Someone will usually seize this opportunity to argue that absolutely any deterioration in service is worth paging someone immediately to fix it, day or night. They are wrong, but it’s good to flush these assumptions out and have this argument kindly out in the open.
(Also, this is really a question about service level objectives. So if you’re asking yourself about the critical path, you should probably consider buying Alex Hidalgo’s book on SLOs, and you may want to look into the Honeycomb SLO product, the only one in the industry that actually implements SLOs as the Google SRE book defines them (thanks Liz!) and lets you jump straight from “what are our customers experiencing?” to “WHY are they experiencing it”, without bouncing awkwardly from aggregate metrics to logs and back and just … hoping … the spikes line up according to your visual approximations.)

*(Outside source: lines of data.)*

(** * ingest.py: CSV to data.json, columns.json and metadata.json

    A shallow embedding of [scripts/ingest.py] and the properties of its
    three output documents.

    The script is a client of pandas.  The pandas calls it makes are modelled
    in [Module pd] as pandas 1.3 and later carry them out with default
    arguments: [read_csv] without [parse_dates] leaves date-like text as
    text, converts each column with the C parser's cascade int64, uint64,
    float64, bool, object, takes the leading fields of records longer than
    the header as the index, and renames repeated header names X, X.1, ...;
    [where cond None] puts [None] in object columns and leaves the nan of a
    float64 column and the NaT of a datetime column in place;
    [to_dict(orient="records")] yields one dict per row keyed by column
    label.  Tokenizing the bytes of a CSV file (delimiters, quoting, blank
    lines) is left to pandas: a source is given as the sequence of its
    records, each a sequence of fields.  A finite float64 is modelled by the
    rational its decimal literal denotes; rounding to binary64 is not
    modelled.

    A Python [str] is modelled by a [string] of one-byte characters; the
    case mapping of [str.title] is the one of the ASCII letters, so what is
    proved of a title is proved of the names made of ASCII characters. *)

From Stdlib Require Import ZArith QArith Ascii String List Bool Lia.
From Stdlib Require Import DecimalString.
From Stdlib Require DecimalNat.
From stdpp Require Import base option list gmap strings.

Set Warnings "-register-all".

Local Open Scope string_scope.
Local Open Scope Z_scope.

(** ** Python strings *)

Module Str.

(** [needle in hay] *)
Fixpoint contains (needle hay : string) : bool :=
  if String.prefix needle hay then true
  else match hay with
       | EmptyString => false
       | String _ rest => contains needle rest
       end.

(** [s.startswith(p)] *)
Definition startswith (p s : string) : bool := String.prefix p s.

(** [s.replace(old, new)] for one-character [old] and [new] *)
Fixpoint replace (old new : ascii) (s : string) : string :=
  match s with
  | EmptyString => EmptyString
  | String c rest =>
      String (if Ascii.eqb c old then new else c) (replace old new rest)
  end.

Definition is_upper (c : ascii) : bool :=
  let n := nat_of_ascii c in (65 <=? n)%nat && (n <=? 90)%nat.

Definition is_lower (c : ascii) : bool :=
  let n := nat_of_ascii c in (97 <=? n)%nat && (n <=? 122)%nat.

(** A cased character.  Among the ASCII characters the letters are the
    cased ones; the model has no case mapping for a character beyond ASCII
    and carries it through unchanged, which is not what Python does with a
    letter such as e-acute: statements on titles are made for ASCII names. *)
Definition is_cased (c : ascii) : bool := is_upper c || is_lower c.

Definition upper (c : ascii) : ascii :=
  if is_lower c then ascii_of_nat (nat_of_ascii c - 32) else c.

Definition lower (c : ascii) : ascii :=
  if is_upper c then ascii_of_nat (nat_of_ascii c + 32) else c.

(** Every character is an ASCII character. *)
Fixpoint is_ascii (s : string) : bool :=
  match s with
  | EmptyString => true
  | String c rest => (nat_of_ascii c <? 128)%nat && is_ascii rest
  end.

(** [s.title()]: a cased character is upper-cased when it follows an
    uncased one (or starts the string) and lower-cased otherwise. *)
Fixpoint title_from (previous_is_cased : bool) (s : string) : string :=
  match s with
  | EmptyString => EmptyString
  | String c rest =>
      if is_cased c
      then String (if previous_is_cased then lower c else upper c)
                  (title_from true rest)
      else String c (title_from false rest)
  end.

Definition title (s : string) : string := title_from false s.

(** [str(n)] for a non-negative integer *)
Definition of_nat (n : nat) : string :=
  NilEmpty.string_of_uint (Nat.to_uint n).

Fixpoint ends_with_slash (s : string) : bool :=
  match s with
  | EmptyString => false
  | String c EmptyString => Ascii.eqb c "/"
  | String _ rest => ends_with_slash rest
  end.

(** [os.path.join(a, b)] for a relative [b] *)
Definition path_join (a b : string) : string :=
  if String.eqb a "" then b
  else if ends_with_slash a then a +:+ b
  else a +:+ "/" +:+ b.

(** [os.path.basename(p)]: what follows the last slash *)
Fixpoint basename_from (acc p : string) : string :=
  match p with
  | EmptyString => acc
  | String c rest =>
      if Ascii.eqb c "/" then basename_from EmptyString rest
      else basename_from (acc +:+ String c EmptyString) rest
  end.

Definition basename (p : string) : string := basename_from EmptyString p.

(** The directories that [os.makedirs(p)] makes sure of: [p] and every
    leading part of [p] that a slash ends. *)
Fixpoint ancestors_from (acc p : string) : list string :=
  match p with
  | EmptyString => [acc]
  | String c rest =>
      if Ascii.eqb c "/"
      then (if String.eqb acc "" then [] else [acc])
           ++ ancestors_from (acc +:+ "/") rest
      else ancestors_from (acc +:+ String c EmptyString) rest
  end.

Definition ancestors (p : string) : list string :=
  ancestors_from EmptyString p.

End Str.

(** ** JSON documents

    What [json.dump] writes.  [JNaN] is the token [NaN] that [json.dump]
    prints for a float nan, [JInf] the tokens [Infinity] and [-Infinity]
    for the two infinite floats; none of the three is JSON.  An object keeps
    its keys in insertion order, as a Python dict does. *)

Inductive json : Type :=
| JNull
| JNaN
| JInf (negative : bool)
| JBool (b : bool)
| JInt (n : Z)
| JFloat (q : Q)
| JStr (s : string)
| JArr (items : list json)
| JObj (members : list (string * json)).

(** ** Python dicts

    A dict keeps its keys in insertion order.  [d[k] = v]: an existing key
    keeps its place and takes the new value, a new key goes last. *)

Section Dict.
Context {V : Type}.

Fixpoint dict_set (k : string) (v : V) (d : list (string * V))
  : list (string * V) :=
  match d with
  | [] => [(k, v)]
  | (k', v') :: rest =>
      if String.eqb k' k then (k, v) :: rest
      else (k', v') :: dict_set k v rest
  end.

I made a vow this year to post one blog post a month, then I didn’t post anything at all from May to September. I have some catching up to do. 😑 I’ve also been meaning to transcribe some of the twitter rants that I end up linking back to into blog posts, so if there’s anything you especially want me to write about, tell me now while I’m in repentance mode.
This is one request I happened to make a note of because I can’t believe I haven’t already written it up! I’ve been saying the same thing over and over in talks and on twitter for years, but apparently never a blog post.
The question is: what is the proper role of alerting in the modern era of distributed systems? Has it changed? What are the updated best practices for alerting?
@mipsytipsy I've seen your thoughts on dashboards vs searching but haven't seen many thoughts from you on Alerting. Let me know if I've missed a blog somewhere on that! 🙂
It’s a great question. I want to wax philosophically about some stuff, but first let me briefly outline the way to modernize your alerting best practices:
implement SLOs and/or end-to-end checks that traverse key code paths and correlate to user-impacting events
create a secondary channel (tasks, ticketing system, whatever) for “things that on call should look at soon, but are not impacting users yet” which does not page anyone, but which on call is expected to look at (at least) first thing in the morning, last thing in the evening, and midday
move as many paging alerts as possible to the secondary channel, by engineering your services to auto-remediate or run in degraded mode until they can be patched up
wake people up only for SLOs and health checks that correlate to user-impacting events
Or, in an even shorter formulation: delete all your paging alerts, then page only on e2e alerts that mean users are in pain. Rely on debugging tools for debugging, and paging only when users are in pain.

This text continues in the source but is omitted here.